Both of those sets of messages have been made public; there’s no credible evidence that any are still secret. And they’re anodyne, at best; Guccifer trying to curry favor with an indifferent Stone or WikiLeaks and Trump Jr. dancing around each other with differing outcomes in mind. Small things are lifted from the alphabet soup and proclaimed to be important, like Stone predicting that leaks from Clinton’s campaign chairman John Podesta were imminent or WikiLeaks asking Trump Jr. to promote something shortly before Trump-the-candidate tweeted his support of WikiLeaks.
Stone’s tweet about Podesta came well in advance of the leaks of Podesta’s emails, and he’s argued that the wording of his tweet — “soon it will the Podesta’s time in the barrel” — should be read as “be the Podestas” not “[be] Podesta’s.” Meaning that he predicted that John and his brother Tony Podesta would be targeted, and he didn’t say anything about WikiLeaks. Over the summer, in fact, Stone kept predicting that an upcoming WikiLeaks release would target the Clinton Foundation, which it didn’t.

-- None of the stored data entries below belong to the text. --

(* ===== verification/GatewayHistory.v ===== *)
(** * Requests that overlap

The steps of many requests in any order ([Gateway]): a request enters, is admitted or refused, is answered or fails, is
cancelled by its client, and the body of its response ends. Whatever happens, the counters of running requests and the
slots of the concurrency limits are those of the requests that are under way. *)

From S2P Require Import Prelude Float Json Errors RateLimit Breaker Routing Calendar Plans Metering Body Streams Chat ErrorShape Rectify Upstream.
From S2P Require Import ConfigTables Database PlanConfig Accounts Pipeline Intake Gateway.

Local Open Scope Z_scope.

(** A request that has entered and is not admitted yet, or one that holds its guards. *)
Inductive Entry : Type := Waiting | Holding (h : Held).
Definition user_of (x : Entry) : option (Z * string) := match x with Waiting => None | Holding h => h.(h_user) end.
Definition slots_of (x : Entry) : Concurrency.Guard := match x with Waiting => [] | Holding h => h.(h_slots) end.

Definition exact (g : Gateway) (live : list Entry) : Prop :=
  GuardProofs.Inv g.(counters) (user_of <$> live) /\ Concurrency.accounted (g.(slots), slots_of <$> live).

Lemma enter_user_as k c : enter_user k c = Guards.leave None (Guards.enter k c).
Proof. unfold enter_user, Guards.leave, Guards.enter. cbn. f_equal. lia. Qed.

(** *** The guards *)

Lemma exact_enter g live : exact g live -> exact (enter_request g) (Waiting :: live).
Proof. intros [H1 H2]. split; cbn; [by apply GuardProofs.inv_enter|]. exact H2. Qed.
Lemma exact_leave g l1 l2 : exact g (l1 ++ Waiting :: l2) -> exact (leave_request g) (l1 ++ l2).
Proof.
  intros [H1 [H2 H3]]. rewrite fmap_app, fmap_cons in H1. split; cbn in *; rewrite fmap_app; [by apply GuardProofs.inv_leave|].
  split; [done|]. cbn in *. intros k. rewrite H3, fmap_app, fmap_cons, !concat_app. done.
Qed.
Lemma exact_release h g l1 l2 : exact g (l1 ++ Holding h :: l2) -> exact (release h g) (l1 ++ l2).
Proof.
  intros [H1 H2]. rewrite fmap_app, fmap_cons in H1. rewrite fmap_app, fmap_cons in H2. split; cbn in *; rewrite fmap_app; [by apply GuardProofs.inv_leave|].
  eapply (Concurrency.accounted_step (fun _ => True)); [apply Concurrency.step_release|exact H2].
Qed.
Lemma accounted_perm c l l' : l ≡ₚ l' -> Concurrency.accounted (c, l) -> Concurrency.accounted (c, l').
Proof.
  intros Hp [H1 H2]. split; [done|]. cbn in *. intros k. rewrite H2. clear H2. induction Hp as [|x l l' _ IH|x y l|l1 l2 l3 _ IH1 _ IH2]; cbn.
  - done.
  - by rewrite !Concurrency.occ_app, IH.
  - rewrite !Concurrency.occ_app. lia.
  - by rewrite IH1.
Qed.
Lemma exact_hold g l1 l2 c' h :
  exact g (l1 ++ Waiting :: l2) -> Concurrency.accounted (c', h.(h_slots) :: (slots_of <$> (l1 ++ l2))) ->
  exact (set_slots c' (set_counters (enter_user h.(h_user) g.(counters)) g)) (l1 ++ Holding h :: l2).
Proof.
  intros [H1 _] Ha. split; cbn.
  - rewrite enter_user_as. rewrite fmap_app in *. cbn in *. apply (GuardProofs.inv_enter (h_user h)) in H1.
    replace (user_of <$> l1) with ([] ++ (user_of <$> l1)) in H1 by done.
    assert (H2 : GuardProofs.Inv (Guards.enter (h_user h) (counters g)) ((h_user h :: (user_of <$> l1)) ++ None :: (user_of <$> l2))) by done.
    apply GuardProofs.inv_leave in H2. destruct H2 as [T U]. split.
    + rewrite T. cbn. rewrite !length_app. cbn. lia.
    + intros k. rewrite U. cbn. rewrite GuardProofs.count_cons, !GuardProofs.count_app, GuardProofs.count_cons.
      replace ((if bool_decide (h_user h = Some k) then 1 else 0) + (GuardProofs.count k (user_of <$> l1) + GuardProofs.count k (user_of <$> l2)))
        with (GuardProofs.count k (user_of <$> l1) + ((if bool_decide (h_user h = Some k) then 1 else 0) + GuardProofs.count k (user_of <$> l2))) by lia.
      done.
  - eapply accounted_perm; [|exact Ha]. rewrite !fmap_app. cbn. apply Permutation_middle.
Qed.

(** ** Steps *)

Section steps.
Context `{C : Calendar}.
Context (codecs : Codecs) (from_slice : string -> result Value string) (to_str header_name header_value : string -> option string).
Context (sha256_hex : string -> string) (acfg : AuthConfig) (static : Static).
Context (anthropic_convert : Value -> string -> string -> result Value string) (responses_convert : Value -> string -> result Value string).
Context (enrich : list (string * Value) -> Value -> result Value string).
Context (to_lowercase : string -> string) (decrypt : string -> option string) (builder_error : string) (d : Deps).
Local Abbreviation accept := (accept codecs from_slice to_str sha256_hex acfg static).
Local Abbreviation proxy_authed :=
  (proxy_authed to_str header_name header_value static anthropic_convert responses_convert enrich to_lowercase decrypt builder_error d).
Local Abbreviation proxy :=
  (proxy codecs from_slice to_str header_name header_value sha256_hex acfg static anthropic_convert responses_convert enrich to_lowercase decrypt builder_error d).
Local Abbreviation proxy_test :=
  (proxy_test codecs from_slice to_str header_name header_value static anthropic_convert responses_convert enrich to_lowercase decrypt builder_error d).

(** [step_other] stands for whatever else changes the state: other handlers, reloads, the accounting of streams, and the
    parts of [proxy_authed] between two waits, of which [step_answer] and [step_fail] are the last. *)
Inductive step : Gateway * list Entry -> Gateway * list Entry -> Prop :=
| step_enter g live : step (g, live) (enter_request g, Waiting :: live)
| step_accept env h body e g g' a l1 l2 :
    accept env h body e g = (g', Ok a) -> step (g, l1 ++ Waiting :: l2) (g', l1 ++ Holding a.(a_held) :: l2)
| step_refuse env h body e g g' err l1 l2 :
    accept env h body e g = (g', Err err) -> step (g, l1 ++ Waiting :: l2) (leave_request g', l1 ++ l2)
| step_test g l1 l2 : step (g, l1 ++ Waiting :: l2) (g, l1 ++ Holding {| h_user := None; h_slots := [] |} :: l2)
| step_cancel g l1 l2 : step (g, l1 ++ Waiting :: l2) (leave_request g, l1 ++ l2)
| step_answer env h body e user key test json g g' ans held l1 l2 :
    proxy_authed env h body e user key test json g = (g', Ok ans) ->
    step (g, l1 ++ Holding held :: l2) (g', l1 ++ Holding held :: l2)
| step_fail env h body e user key test json g g' err held l1 l2 :
    proxy_authed env h body e user key test json g = (g', Err err) ->
    step (g, l1 ++ Holding held :: l2) (release held g', l1 ++ l2)
| step_end held g l1 l2 : step (g, l1 ++ Holding held :: l2) (release held g, l1 ++ l2)
| step_other g g' live : g'.(counters) = g.(counters) -> g'.(slots) = g.(slots) -> step (g, live) (g', live).

Lemma accept_cases env h body e g :
  let '(g', r) := accept env h body e g in
  match r with
  | Err _ => g'.(counters) = g.(counters) /\ g'.(slots) = g.(slots)
  | Ok a => exists w rules tpl jitter user key m c guard,
      Concurrency.apply_concurrency_limits rules tpl jitter user key m g.(slots) = Ok (c, guard) /\ a.(a_held).(h_slots) = guard /\
      g' = set_slots c (set_counters (enter_user a.(a_held).(h_user) g.(counters)) (set_world w g))
  end.
Proof.
  unfold Gateway.accept. destruct (authenticate _ _ _ _ _ _) as [[[user key]|err] w]; [|done]. destruct (ensure_endpoint_enabled _ _); [|done].
  destruct (parse_request_json _ _ _ _ _) as [json|]; [|done]. cbv zeta.
  destruct (Concurrency.apply_concurrency_limits _ _ _ _ _ _ _) as [[c guard]|] eqn:E; [|done]. cbn [a_held h_slots h_user].
  eexists w, _, _, _, _, _, _, c, guard. split; [exact E|done].
Qed.
Lemma authed_keeps env h body e user key test json g :
  let g' := (proxy_authed env h body e user key test json g).1 in g'.(counters) = g.(counters) /\ g'.(slots) = g.(slots).
Proof.
  unfold Gateway.proxy_authed. destruct (normalized_request e json) as [json' rw]. unfold choose.
  destruct (select _ _ _ _ _ _ _ _) as [[[st brk] alert] [sel|err]]; [|done]. destruct (sel_candidates sel) as [|p ps]; [done|].
  destruct (run_loop _ _ _ _ _ _ _ _) as [l r]. done.
Qed.
Lemma exact_same g g' live : g'.(counters) = g.(counters) -> g'.(slots) = g.(slots) -> exact g live -> exact g' live.
Proof. unfold exact. by intros -> ->. Qed.

Lemma step_exact x y : step x y -> exact x.1 x.2 -> exact y.1 y.2.
Proof.
  intros Hs. destruct Hs as [g live|env h body e g g' a l1 l2 Ha|env h body e g g' err l1 l2 Ha|g l1 l2|g l1 l2
    |env h body e user key test json g g' ans held l1 l2 Ha|env h body e user key test json g g' err held l1 l2 Ha|held g l1 l2|g g' live Hc Hl]; cbn [fst snd].
  - apply exact_enter.
  - intros H. pose proof (accept_cases env h body e g) as K. rewrite Ha in K. destruct K as (w & rules & tpl & j & u & k & m & c & guard & Eg & Eh & ->).
    apply (exact_hold (set_world w g) l1 l2 c (a_held a)); [exact H|]. rewrite Eh.
    eapply (Concurrency.accounted_step (fun _ => True)); [by eapply Concurrency.step_admit|].
    destruct H as [_ [H2 H3]]. split; [done|]. cbn in *. intros k'. rewrite H3, !fmap_app, fmap_cons, !concat_app. done.
  - intros H. pose proof (accept_cases env h body e g) as K. rewrite Ha in K. destruct K. apply exact_leave. by apply (exact_same g).
  - intros [H1 [H2 H3]]. split; [rewrite fmap_app in *; exact H1|]. split; [done|]. cbn in *. intros k. rewrite H3, !fmap_app. done.
  - apply exact_leave.
  - pose proof (authed_keeps env h body e user key test json g) as K. rewrite Ha in K. destruct K. by apply exact_same.
  - intros H. pose proof (authed_keeps env h body e user key test json g) as K. rewrite Ha in K. destruct K. apply exact_release. by apply (exact_same g).
  - apply exact_release.
  - by apply exact_same.
Qed.

Lemma history_exact x y : rtc step x y -> exact x.1 x.2 -> exact y.1 y.2.
Proof. induction 1 as [x|x y z Hxy _ IH]; [done|]. intros H. apply IH. by eapply step_exact. Qed.

(** A process that has just started. *)
Definition fresh (g : Gateway) : Prop := g.(counters) = Guards.init /\ g.(slots) = ∅.

(** C4: however the requests overlap, whichever are refused, fail or are cancelled, and whatever the configuration becomes
    meanwhile, the number of running requests is that of the requests under way, the number for a user and a model that of
    those that were admitted for them, and the count of every concurrency limit that of the requests that hold it; when
    the last one has ended nothing is left. *)
Theorem guards_never_leak g g' live :
  fresh g -> rtc step (g, []) (g', live) ->
  g'.(counters).(Guards.active_requests) = Z.of_nat (length live) /\
  (forall k, g'.(counters).(Guards.active_by_user) !! k =
             let n := GuardProofs.count k (user_of <$> live) in if bool_decide (n = 0) then None else Some n) /\
  (forall k, Concurrency.active_in g'.(slots) k = Concurrency.occ k (concat (slots_of <$> live))) /\
  (live = [] -> g'.(counters) = Guards.init /\ g'.(slots) = ∅).
Proof.
  intros [Hc Hl] Hs.
  assert (H : exact (g', live).1 (g', live).2).
  { assert (H0 : exact g []).  
    { split; cbn; rewrite ?Hc, ?Hl; [split; [done|intros k; cbn; apply lookup_empty]|]. split; [by apply map_Forall_empty|done]. }
    by apply (history_exact _ _ Hs). }
  cbn in H. destruct H as [[T U] [P A]]. cbn in *. split_and!; [by rewrite T, length_fmap|done|done|].
  intros ->. cbn in *. split.
  - destruct (counters g') as [n m]. cbn in *. unfold Guards.init. f_equal; [done|]. apply map_eq. intros k. by rewrite U, lookup_empty.
  - apply map_eq. intros k. rewrite lookup_empty. destruct (slots g' !! k) as [n|] eqn:E; [|done].
    specialize (P _ _ E). specialize (A k). unfold Concurrency.active_in in A. rewrite E in A. cbn in *. unfold Concurrency.occ in A. cbn in A. lia.
Qed.

(** The handlers are runs of these steps. *)
Lemma proxy_runs env h body e g live :
  let '(g', r) := proxy env h body e g in
  rtc step (g, live) (g', match r with Ok (_, held) => Holding held :: live | Err _ => live end).
Proof.
  unfold Gateway.proxy. destruct (accept env h body e (enter_request g)) as [g1 [a|err]] eqn:Ea.
  - destruct (proxy_authed _ _ _ _ _ _ _ _ _) as [g2 [ans|err]] eqn:Ep; (eapply rtc_l; [apply step_enter|]; eapply rtc_l; [by eapply (step_accept _ _ _ _ _ _ _ [])|]; apply rtc_once).
    + by eapply (step_answer _ _ _ _ _ _ _ _ _ _ _ _ []).
    + by eapply (step_fail _ _ _ _ _ _ _ _ _ _ _ _ []).
  - eapply rtc_l; [apply step_enter|]. apply rtc_once. by eapply (step_refuse _ _ _ _ _ _ _ []).
Qed.
Lemma proxy_test_runs env h body e g live :
  let '(g', r) := proxy_test env h body e g in
  rtc step (g, live) (g', match r with Ok (_, held) => Holding held :: live | Err _ => live end).
Proof.
  unfold Gateway.proxy_test. destruct (ensure_endpoint_enabled _ _) as [[]|err];
    [destruct (parse_request_json _ _ _ _ _) as [json|err]; [destruct (proxy_authed _ _ _ _ _ _ _ _ _) as [g2 [ans|err]] eqn:Ep|]|];
    (eapply rtc_l; [apply step_enter|]; eapply rtc_l; [apply (step_test _ [])|]; apply rtc_once).
  - by eapply (step_answer _ _ _ _ _ _ _ _ _ _ _ _ []).
  - by eapply (step_fail _ _ _ _ _ _ _ _ _ _ _ _ []).
  - apply (step_end _ _ []).
  - apply (step_end _ _ []).
Qed.
End steps.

Trump Jr., meanwhile, was asked questions by WikiLeaks that he ignored and vice-versa. The tweet from Trump was a general promotion of WikiLeaks — but the request from WikiLeaks was to promote a specific link, which Trump Jr. tweeted a few days later.
The DNC complaint tries to have it both ways. In one section, they tout Trump’s public praise of WikiLeaks as incriminating. In the next, they detail various times that the campaign tried to cover up its connections to the Russians. Look, either they didn’t want attention drawn to their criminal conspiracy — which is what the DNC alleges existed — or they did.
We must now ensure that we keep cracked open the door through which all of this flows: It certainly could be the case that there was more direct, higher-level communication between the Russian government and the Trump campaign. It could also be the case that what’s known is already sufficient to result in significant political or further criminal repercussions. One way in which conspiracy theories work is that any small validation is seen as validation of the whole, deservedly or not. But in the interests of fairness, we have to grant that there still could be a there there, whether or not the DNC makes its case.
I go back, over and over, to 2009 essay by Lawrence Lessig predicting that access to information on a massive scale could lead to conspiracy theories in which cherry-picked data was strung together in questionable ways. The skill we need to cultivate is the one in which we get better at filtering things out of our theories, recognizing that they’re too neat or too tangential.
One of Lessig’s point in his essay, though, was that there would be a political benefit to coming up with credible theories by using the DNC’s process. Too much information, he wrote, “is not going to inspire change. It will simply push any faith in our political system over the cliff.”
Especially given an incentive for the push. By Friday afternoon, the DNC had emailed its supporter list about the lawsuit.
This article was corrected to clarify that the DNC email didn’t include a fundraising pitch.